“Client’s want to know how much money they’ve put into their accounts, what it’s worth now, and what we’re doing to protect it,” says Geoff Frazier, Global Financial president. “At the end of the day, it’s about behavioral finance, and this gives us another data point important to clients that we can communicate on. The end result is that tools like this are going to help advisors grow their business.”

The AssetLock tool uses a color-coded meter to describe activity within a client’s account — green for normal activity not requiring the advisor to contact the investor, yellow for when the account reduction comes within 75 percent of a client’s AssetLock level, and red for when the account reaches the asset lock level.

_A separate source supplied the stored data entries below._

(** The same facade with [warm_start_refitting=False]. *)
Definition fitted_cold : State :=
  (Flat.fit collaborators [vec [0; 1]; vec [0; 1]]%Z [vec [5]; vec [6]]%Z
            [vec [0]; vec [0]]%Z
            {| ssd_task_features := []; ssd_fidelity_features := [] |}
            ["a"; "b"]
            (mkSt (Flat.BotorchModel_init false true false false false ∅) env0 [])).2.

(** A batch of two rows and a rounding function that zeroes a row. *)
Definition batch : Tensor Z :=
  {| t_shape := [2; 2]; t_data := [1; 2; 3; 4]%Z; t_dtype := Float64;
     t_device := cpu; t_requires_grad := false |}.

Definition zero_row (x : Tensor Z) : Res (Tensor Z) :=
  Ok {| t_shape := t_shape x; t_data := (fun _ => 0%Z) <$> t_data x;
        t_dtype := t_dtype x; t_device := t_device x;
        t_requires_grad := t_requires_grad x |}.

(** A batch without rows. *)
Definition empty_batch : Tensor Z :=
  {| t_shape := [0; 2]; t_data := []; t_dtype := Float64;
     t_device := cpu; t_requires_grad := false |}.

(** Surrogates, acquisitions and classes of the modular facade are numbered. *)
Definition modular_collaborators : Modular.Collaborators Z nat nat nat nat unit :=
  {| Modular.Acquisition_class := 0;
     Modular.default_botorch_acqf_class := fun _ => None;
     Modular.new_acquisition := fun cls a e => (Ok 5, e);
     Modular.acquisition_optimize := fun acqf a e =>
       (Ok ({| t_shape := [Z.to_nat (Modular.az_n a); 1];
               t_data := replicate (Z.to_nat (Modular.az_n a)) 0%Z;
               t_dtype := Float64; t_device := cuda 0;
               t_requires_grad := true |},
            scalar 7), e);
     Modular.surrogate_predict := fun sg X e => (Ok (X, X), e);
     Modular.surrogate_dtype := fun sg e => (Ok Float64, e);
     Modular.surrogate_device := fun sg e => (Ok cpu, e);
     Modular.construct_acquisition_and_optimizer_options := fun ao mo e =>
       (Ok (VDict ao, VDict ∅), e);
     Modular.choose_botorch_acqf_class := fun e => (Ok 9, e);
     Modular._to_inequality_constraints := fun lc => Ok None;
     Modular.checked_cast_dict := fun v =>
       match v with
       | VDict d => Ok d
       | _ => Raise (mkExn ValueError "Value was not of type dict")
       end;
     Modular.Keys := spec_keys |}.

Definition ModularState : Type :=
  St (Scalar:=Z) (Ext:=unit) (Modular.BoTorchModel Z nat nat nat)
     (Modular.Event Z nat nat nat nat).

(** A modular facade built without a surrogate, and one built around
    surrogate number 1. *)
Definition modular_unset : ModularState :=
  mkSt (Modular.BoTorchModel_init modular_collaborators None None None None None)
       env0 [].

Definition modular_ready : ModularState :=
  mkSt (Modular.BoTorchModel_init modular_collaborators None None None (Some 1) None)
       env0 [].

End Toy.

(** ** Further concrete inputs

    For the rest of the facades: a rounding function that refuses a row, a
    facade built with a colliding keyword argument, options that [gen] cannot
    pass on, models with lengthscales, and the helpers of the modular [fit]. *)

Module Scenario.

Abbreviation Q := QArith_base.Q.

(** A rounding function that refuses the rows that start with 3. *)
Definition refuse_threes (x : Tensor Z) : Res (Tensor Z) :=
  match t_data x with
  | 3%Z :: _ => Raise (mkExn ValueError "cannot round a row that starts with 3")
  | _ => Ok x
  end.

Definition digest : SearchSpaceDigest :=
  {| ssd_task_features := []; ssd_fidelity_features := [] |}.

(** A facade built with the extra keyword argument [state_dict=None], fitted
    on one outcome. *)
Definition fitted_with_state_dict : Toy.State :=
  (Flat.fit Toy.collaborators [Toy.vec [0; 1]%Z] [Toy.vec [5%Z]] [Toy.vec [0%Z]]
            digest ["a"]
            (mkSt (Flat.BotorchModel_init false true true false false
                     {[ "state_dict" := VNone ]}) Toy.env0 [])).2.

Advisors are alerted when an account drawdown comes within 75 percent of a client’s AssetLock level, enabling them to proactively reach out with targeted messaging during market downturns.

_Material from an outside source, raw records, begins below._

(* ===== verification/Text.v ===== *)
(** * Text: the parts of the C++ string library the program uses

    [std::string] is a Coq string, a sequence of bytes.  Character classes are
    those of the "C" locale. *)

From S2P Require Import Prelude.
From Stdlib Require Export Ascii.

(** Let [simpl] unfold concatenation on a constructor. *)
#[global] Arguments String.append !s1 s2 : simpl nomatch.

(** ** Characters *)

Definition LF : ascii := "010"%char.
Definition CR : ascii := "013"%char.

Definition code (c : ascii) : N := N_of_ascii c.

(** [std::isspace], [std::isalnum], [std::toupper]. *)
Definition isspace (c : ascii) : bool :=
  (code c =? 32)%N || ((9 <=? code c)%N && (code c <=? 13)%N).
Definition isdigit (c : ascii) : bool := (48 <=? code c)%N && (code c <=? 57)%N.
Definition isupper (c : ascii) : bool := (65 <=? code c)%N && (code c <=? 90)%N.
Definition islower (c : ascii) : bool := (97 <=? code c)%N && (code c <=? 122)%N.
Definition isalnum (c : ascii) : bool := isdigit c || isupper c || islower c.
Definition toupper (c : ascii) : ascii :=
  if islower c then ascii_of_N (code c - 32) else c.

(** ** Searching and cutting *)

Fixpoint str_all (p : ascii -> bool) (s : string) : bool :=
  match s with EmptyString => true | String c s' => p c && str_all p s' end.

Definition str_any (p : ascii -> bool) (s : string) : bool := negb (str_all (fun c => negb (p c)) s).

Definition has_char (c : ascii) : string -> bool := str_any (Ascii.eqb c).

Fixpoint str_map (f : ascii -> ascii) (s : string) : string :=
  match s with EmptyString => EmptyString | String c s' => String (f c) (str_map f s') end.

(** [find(c)] with the two [substr] around it; [None] is [npos]. *)
Fixpoint cut_at (c : ascii) (s : string) : option (string * string) :=
  match s with
  | EmptyString => None
  | String x s' =>
      if Ascii.eqb x c then Some (EmptyString, s')
      else (fun p => (String x p.1, p.2)) <$> cut_at c s'
  end.

(** The pieces between the occurrences of [c]; there is always at least one. *)
Fixpoint split_on (c : ascii) (s : string) : list string :=
  match s with
  | EmptyString => [EmptyString]
  | String x s' =>
      if Ascii.eqb x c then EmptyString :: split_on c s'
      else match split_on c s' with
           | [] => [String x EmptyString]
           | piece :: pieces => String x piece :: pieces
           end
  end.

(** The lines [std::getline] reads from a stream, to the end of it. *)
Fixpoint lines (s : string) : list string :=
  match s with
  | EmptyString => []
  | String x s' =>
      if Ascii.eqb x LF then EmptyString :: lines s'
      else match lines s' with
           | [] => [String x EmptyString]
           | line :: rest => String x line :: rest
           end
  end.

(** Without the leading and trailing characters of a class. *)
Fixpoint strip_left (p : ascii -> bool) (s : string) : string :=
  match s with
  | EmptyString => EmptyString
  | String c s' => if p c then strip_left p s' else s
  end.

Fixpoint strip_right (p : ascii -> bool) (s : string) : string :=
  match s with
  | EmptyString => EmptyString
  | String c s' =>
      match strip_right p s' with
      | EmptyString => if p c then EmptyString else String c EmptyString
      | r => String c r
      end
  end.

Definition strip (p : ascii -> bool) (s : string) : string := strip_right p (strip_left p s).

Fixpoint str_last (s : string) : option ascii :=
  match s with
  | EmptyString => None
  | String c EmptyString => Some c
  | String _ s' => str_last s'
  end.

Definition str_front (s : string) : option ascii :=
  match s with EmptyString => None | String c _ => Some c end.

Definition str_starts (p s : string) : bool := String.prefix p s.

(** ** Numerals *)

(** [std::to_string] of an integer. *)
Definition to_string (z : Z) : string := pretty z.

“We have a tendency to over-communicate, advisors especially communicate when things aren’t really meaningful,” Jenkins says. “We’re trying to give them tools to make sure that they’re only communicating when there are meaningful results or messages to report.”

Clients are given passwords to their AssetLock accounts so that they can log in and see their account statuses, and are given weekly and monthly messages from the software alerting them to new account highs, changes in their AssetLock level and dividend payments.

Jenkins said that the tool was inspired by neurofinance — the confluence of behavioral finance with the biology of the human brain.

“It really came from seeing how active MRI machines help identify where fear and greed come from,” Jenkins says. “They’re controlled by the limbic system, which in layman’s terms means they’re instinctual and reflexive. That means when people make investment decisions, they’re not using the outer parts of the brain responsible for reasoning, but the same parts of the brain that are triggered by eating, gambling and drug use. AssetLock is intended to assist advisors in helping clients to remain emotionally strong, to resist that first response so they can think reasonably about their accounts.”